Eu sorria, um sorriso limpo e livre, tudo porque eu a sentia, sentia a vida pulsando em mim a cada carro e moto que passava pelo meu corpo, quando eu ainda estava no meio da rua, implorando para nenhuma pessoa sã me tirar de lá. “Por quê?”, ele gritou novamente.


Como se eu pudesse realmente explicar em palavras o motivo disso tudo, por quê? Porque cansei daquilo, ah! A falta de vida, a mesma rotina, os mesmos passos, as mesmas pessoas. Às vezes é necessário pirar, sair do ar, esse era o momento. Saber que existe um coração dentro de mim e a qualquer momento ele pode parar de bater. Virei meu rosto para vê-lo, VRUUUM!, um ônibus colou em meu corpo, me arranhando o rosto, fazendo-o sangrar. Eu ri, nossa, aquele sangue quente escorrendo de meu rosto!


Olhei para o céu, sem nuvens, vento frio. Era São Paulo, não devia esperar mais daqui, o vento cortava mais meu rosto, era gelado e seco, mas eu não me importava. Já havia jogado meu casaco e meu cachecol no meio do caminho para o meio da rua (quanta utilização de “meio”!). Meu corpo estava quente, se não fosse vulgar, provavelmente tiraria o resto de minha roupa, porque o calor vinha de dentro para fora e queimava meu corpo, como nunca tinha presenciado antes.


Olhei para ele e sorri, meu sorriso mais normal (se bem que todos meus sorrisos são um pouco anormais). “Quero testar uma teoria!”, gritei abrindo os braços, sentindo uma moto quase arrancar um. “Uma vez”, comecei a falar para ele, aos berros, “me disseram que quando você é atropelado a primeira vez”, eu já fui atropelada uma vez, “a segunda não pode acontecer!”. “São como raios! Não caem no meio lugar duas vezes”, respirei fundo, “só que no meu caso, uma pessoa não pode ser atropelada mais de uma vez na vida”.


Claro que minha teoria não tinha fundamento algum, era totalmente inventada. Por acaso, havia inventado na hora, simplesmente para que ele compreendesse pelo menos um motivo pelo qual eu resolvi ir para o meio da Avenida Paulista me misturar aos carros, motos e ônibus.


“Saia daí, por favor! Volte!”, ele implorava já aos prantos. Por que ele estava chorando? Eu não sou tão importante assim!


NÃO!


Gritei e pensei, alto, muito alto. Buzina novamente, um grito: “Sai do meio da rua, sua filha da puta!”, que educação! Motorista, por favor, o estresse mata.


POW!


Hum, agora foi de verdade... Minha teoria estava errada, é uma pena, era uma boa teoria! Um carro passou em cheio em meu corpo, em alta velocidade, quando vi, estava no ar, choques, choques, choques, devo ter batido em todo o caminho do carro. Olha, isso dói.


Depois? Depois estava no chão, engraçado... Durante todo esse tempo que estava na rua, nenhum carro parou, continuaram a andar, sem se preocupar com uma lunática que estava tentando passar por entre os carros.

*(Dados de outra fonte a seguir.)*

(** The same, but for a square root that answers 7 below zero. *)
Definition library' : Library := {|
  std_sqrt := λ x, if decide (x < 0) then lit 7 1 else x;
  std_log := λ x, x - 1;
  Phi := λ x, if decide (x < 0) then 0 else 1;
  Phi_derivative := λ _, 0;
  iso_date := λ d, pretty d;
  MakeSchedule := Scenario.daily
|}.

(** No variance below a strike of 1.25, a variance of 1 from there on. *)
Definition stepVolTs : Fx.BlackVolTermStructure :=
  Fx.Build_BlackVolTermStructure Scenario.jan_1_2015
    (λ _ strike _, Ok (if decide (strike < lit 125 100) then 0 else 1)).

(** A variance of -1 at every strike. *)
Definition negativeVolTs : Fx.BlackVolTermStructure :=
  Fx.Build_BlackVolTermStructure Scenario.jan_1_2015 (λ _ _ _, Ok (- (1))).

(** The same variance of 1/100 at every strike. *)
Definition flatVolTs : Fx.BlackVolTermStructure :=
  Fx.Build_BlackVolTermStructure Scenario.jan_1_2015 (λ _ _ _, Ok (lit 1 100)).

Definition flatSwaptionVolTs : Cms.SwaptionVolatilityStructure :=
  Cms.Build_SwaptionVolatilityStructure Scenario.jan_1_2015
    (λ _ _ _ _, Ok (lit 1 100)).

(** The same volatility of 10% at every strike, one year to every date. *)
Definition flatSmileTs : FxSmile.BlackVolTermStructure :=
  FxSmile.Build_BlackVolTermStructure Scenario.jan_1_2015 (λ _, 1)
    (λ _ _ _, Ok (lit 1 10)).

(** A Hagan pricer without convexity adjustment or time value: caplets and
    floorlets at their intrinsic value on the fixing. *)
Definition intrinsicHagan : CmsHagan.HaganPricer :=
  CmsHagan.Build_HaganPricer
    (λ cmsIndex exerciseDate _,
       swapRate ← fixing cmsIndex exerciseDate;
       mret (CmsHagan.Build_CmsOptionRates
               (λ strike, Ok (std_max (swapRate - strike) 0))
               (λ strike, Ok (std_max (strike - swapRate) 0)))).

End Live.

(** * Properties *)

(** A decidable proposition about a concrete input, settled by evaluating its
    decision procedure. *)
Ltac by_evaluation := apply (bool_decide_unpack _); vm_compute; exact I.

(** ** Arithmetic on [Real] *)

Lemma of_size_S (n : nat) : of_size (S n) = of_size n + 1.
Proof.
  unfold of_size. apply Qc_is_canon. simpl.
  rewrite !Qred_correct. rewrite Nat2Z.inj_succ. unfold Z.succ.
  rewrite inject_Z_plus. reflexivity.
Qed.

Lemma of_size_0 : of_size 0 = 0.
Proof. apply Qc_is_canon. reflexivity. Qed.

Lemma Null_Real_large : 1 < Null_Real.
Proof. apply Qclt_alt. vm_compute. reflexivity. Qed.

Lemma minStd_positive : 0 < Fx.minStd ∧ 0 < Cms.minStd.
Proof. split; apply Qclt_alt; vm_compute; reflexivity. Qed.

(** ** The pricer's [initialize] *)

Section PricerFacts.
Context {L : Library} {I H O : Type} {D : Diagnostics O}.
Variable observation : Coupon.t I → H → Date → result O.

Local Abbreviation observe := (Described.observe observation).
Local Abbreviation diagnostics := (Described.diagnostics observation).
Local Abbreviation sum_of_probabilities := (Described.sum_of_probabilities observation).
Local Abbreviation initialize := (Pricer.initialize observation).

(** The loop of [initialize] touches nothing but the diagnostics, and both
    they and the outcome are those of [observe]. *)
Lemma loop_observe (c : Coupon.t I) ds acc (p : Pricer.t H) :
  foreach ds acc
    (λ daysInRange d,
       let date_s := iso_date d in
       this ← get;
       o ← lift (observation c (Pricer.market_ this) d);
       modify (Pricer.store_observation date_s o);;
       mret (daysInRange + probability o)) p
  = (Pricer.mk (Pricer.market_ p) (Pricer.rangeAccrual_ p)
       (observe c (Pricer.market_ p) ds acc (Pricer.additionalResults_ p)).1,
     (observe c (Pricer.market_ p) ds acc (Pricer.additionalResults_ p)).2).
Proof.
  revert acc p. induction ds as [|d ds IH]; intros acc [mkt ra m]; simpl.
  - reflexivity.
  - unfold mbind at 1, M_bind at 1. unfold mbind at 1, M_bind at 1.
    unfold get at 1. cbn [Pricer.market_].
    unfold mbind at 1, M_bind at 1. unfold lift at 1.
    destruct (observation c mkt d) as [o| |]; simpl; try reflexivity.
    rewrite IH. reflexivity.
Qed.

Lemma initialize_observe (c : Coupon.t I) (p : Pricer.t H) :
  let ds := dates (Coupon.observationsSchedule c) in
  initialize c p =
    match observe c (Pricer.market_ p) ds 0 ∅ with
    | (m, Ok daysInRange) =>
        (Pricer.mk (Pricer.market_ p) (daysInRange / of_size (length ds))
           (<["observationDays" := of_size (length ds)]>
              (<["daysInRange" := daysInRange]> m)),
         Ok tt)
    | (m, Throw msg) =>
        (Pricer.mk (Pricer.market_ p) (Pricer.rangeAccrual_ p) m, Throw msg)
    | (m, Undefined) =>
        (Pricer.mk (Pricer.market_ p) (Pricer.rangeAccrual_ p) m, Undefined)
    end.
Proof.
  intros ds. unfold Pricer.initialize. fold ds.
  unfold mbind at 1, M_bind at 1. unfold modify at 1.
  unfold mbind at 1, M_bind at 1. rewrite loop_observe.
  cbn [Pricer.market_ Pricer.set_additionalResults Pricer.rangeAccrual_
       Pricer.additionalResults_].
  destruct (observe c (Pricer.market_ p) ds 0 ∅) as [m [s| |]]; reflexivity.
Qed.
(** [\w] of the regular expression syntax: ASCII letters, digits and the
    underscore. *)
Definition isWordChar (c : ascii) : bool :=
  let n := nat_of_ascii c in
  (Nat.leb 48 n && Nat.leb n 57) || (Nat.leb 65 n && Nat.leb n 90)
  || Nat.eqb n 95 || (Nat.leb 97 n && Nat.leb n 122).

(** The characters the class [[^(\w/\.)]] does not match: inside the
    brackets the parentheses stand for themselves. *)
Definition legalFileCharacter (c : ascii) : bool :=
  Ascii.eqb c "(" || isWordChar c || Ascii.eqb c "/" || Ascii.eqb c "." || Ascii.eqb c ")".

(** A string made of characters the class does not match. *)
Definition legalString (s : string) : Prop :=
  Forall (fun ch => legalFileCharacter ch = true) (list_ascii_of_string s).

Section DiscoverCacheDir.

(** The width in bytes of the rune at the head of a string whose first
    byte is not ASCII, as the regexp engine steps over it (UTF-8 decoding
    is done by the standard library). *)
Variable runeWidth : string -> nat.

(** [filepath.Join]. *)
Variable Join : list string -> string.

(** [overlyCautiousIllegalFileCharacters.ReplaceAllString(s, "_")]: every
    rune the class matches becomes one underscore. A rune outside ASCII
    is never in the class; [skip] counts the bytes of such a rune that
    are still to be passed over. *)
Fixpoint replaceIllegal (skip : nat) (s : string) : string :=
  match s with
  | EmptyString => EmptyString
  | String c rest =>
      match skip with
      | S k => replaceIllegal k rest
      | O =>
          if Nat.ltb (nat_of_ascii c) 128 then
            String (if legalFileCharacter c then c else "_"%char) (replaceIllegal 0 rest)
          else String "_"%char (replaceIllegal (runeWidth s - 1) rest)
      end
  end.

Definition schemelessHost (host : string) : string :=
  replaceFirst "http://" "" (replaceFirst "https://" "" host).

Definition safeHost (host : string) : string :=
  replaceIllegal 0 (schemelessHost host).

Definition computeDiscoverCacheDir (parentDir host : string) : string :=
  Join [parentDir; safeHost host].

End DiscoverCacheDir.

(** ** [cmd/helm/history.go]

    Release records as the command reads them. The [chart], [release],
    [releaseutil] and [action] packages are not among the sources: the
    fields the code reads are record fields, the methods it calls are
    section variables. *)

(** [chart.Metadata], [chart.Chart], [release.Info] and
    [release.Release], with the fields read here. *)
Record Metadata : Type := mkMetadata {
  md_Version : string
}.

Record Chart : Type := mkChart {
  ch_Metadata : option Metadata
}.

(** One row of the history ([releaseInfo]). *)
Record releaseInfo : Type := mkReleaseInfo {
  ri_Revision : Z;
  ri_Updated : string;
  ri_Status : string;
  ri_Chart : string;
  ri_AppVersion : string;
  ri_Description : string
}.

Definition releaseHistory : Type := list releaseInfo.

(** A cell of a [uitable] row: [AddRow] takes values of any type, here
    an [int] or a [string]. *)
Inductive Cell : Type :=
| IntCell (n : Z)
| StringCell (s : string).

Definition Table : Type := list (list Cell).

Definition AddRow (row : list Cell) (tbl : Table) : Table := tbl ++ [row].

(** [action.History], with the two fields the command sets. *)
Record History : Type := mkHistory {
  hist_Max : Z;
  hist_OutputFormat : string
}.

(** [min(x, y)]. *)
Definition min (x y : Z) : Z := if Z.ltb x y then x else y.

Section HistoryCommand.

(** Go's [error], [release.Status], [time.Time] and
    [action.OutputFormat]. *)
Variables (error Status Time OutputFormat : Type).

Record Info : Type := mkInfo {
  info_LastDeployed : Time;
  info_Description : string;
  info_Status : Status
}.

Record Release : Type := mkRelease {
  rel_Info : option Info;
  rel_Chart : option Chart;
  rel_Version : Z
}.

(** The methods and functions of the packages that are not among the
    sources. *)
Record HistoryPackages : Type := mkHistoryPackages {
  (** [Name()] and [AppVersion()] of a [chart.Chart]. *)
  Chart_Name : Chart -> string;
  Chart_AppVersion : Chart -> string;
  (** [release.Status.String()], [time.Time.IsZero()] and [.String()]. *)
  Status_String : Status -> string;
  Time_IsZero : Time -> bool;
  Time_String : Time -> string;
  (** [client.Run(name)]: the releases and the error. *)
  History_Run : History -> string -> list (option Release) * option error;
  (** [releaseutil.Reverse(hist, releaseutil.SortByRevision)]: the slice
      after the in-place sort. *)
  Reverse_SortByRevision : list (option Release) -> list (option Release);
  (** [action.ParseOutputFormat]. *)
  ParseOutputFormat : string -> OutputFormat * option error;
  (** The three formats and [action.ErrInvalidFormatType]. *)
  YAML : OutputFormat;
  JSON : OutputFormat;
  TableFormat : OutputFormat;
  ErrInvalidFormatType : error;
  (** [format.Marshal(hist)] and [format.MarshalTable(fn)]; a byte slice
      is a [string] here, and nil is the empty one. *)
  Marshal : OutputFormat -> releaseHistory -> string * option error;
  MarshalTable : OutputFormat -> (Table -> Table) -> string * option error
}.

Section Functions.

Context `{EqDecision OutputFormat}.
Variable P : HistoryPackages.

Definition formatChartname (c : option Chart) : string :=
  match c with
  | None => "MISSING"
  | Some ch =>
      match ch_Metadata ch with
      | None => "MISSING"
      | Some md => Chart_Name P ch ++ "-" ++ md_Version md
      end
  end.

Estavam atrasados.


Até o momento em que algo aconteceu, até o momento que alguém resolvera passar sobre meu corpo para ver se aquilo terminava logo, nesse momento todos os carros pararam. Eu não sabia exatamente o que estava acontecendo, se eu queria sentir a vida, agora tinha conseguido com toda certeza. Agora sentia cada parte de meu corpo.


Percebeu que as pessoas valorizam mais a morte do que a própria vida? Porque todos já haviam saído de seus veículos e agora estavam em minha volta, eu via sombras, muitas sombras. Todos me olhando de cima, alguns com celulares na mão, tentando chamar alguém para me resgatar. Antes nem ao hospício eles chamaram!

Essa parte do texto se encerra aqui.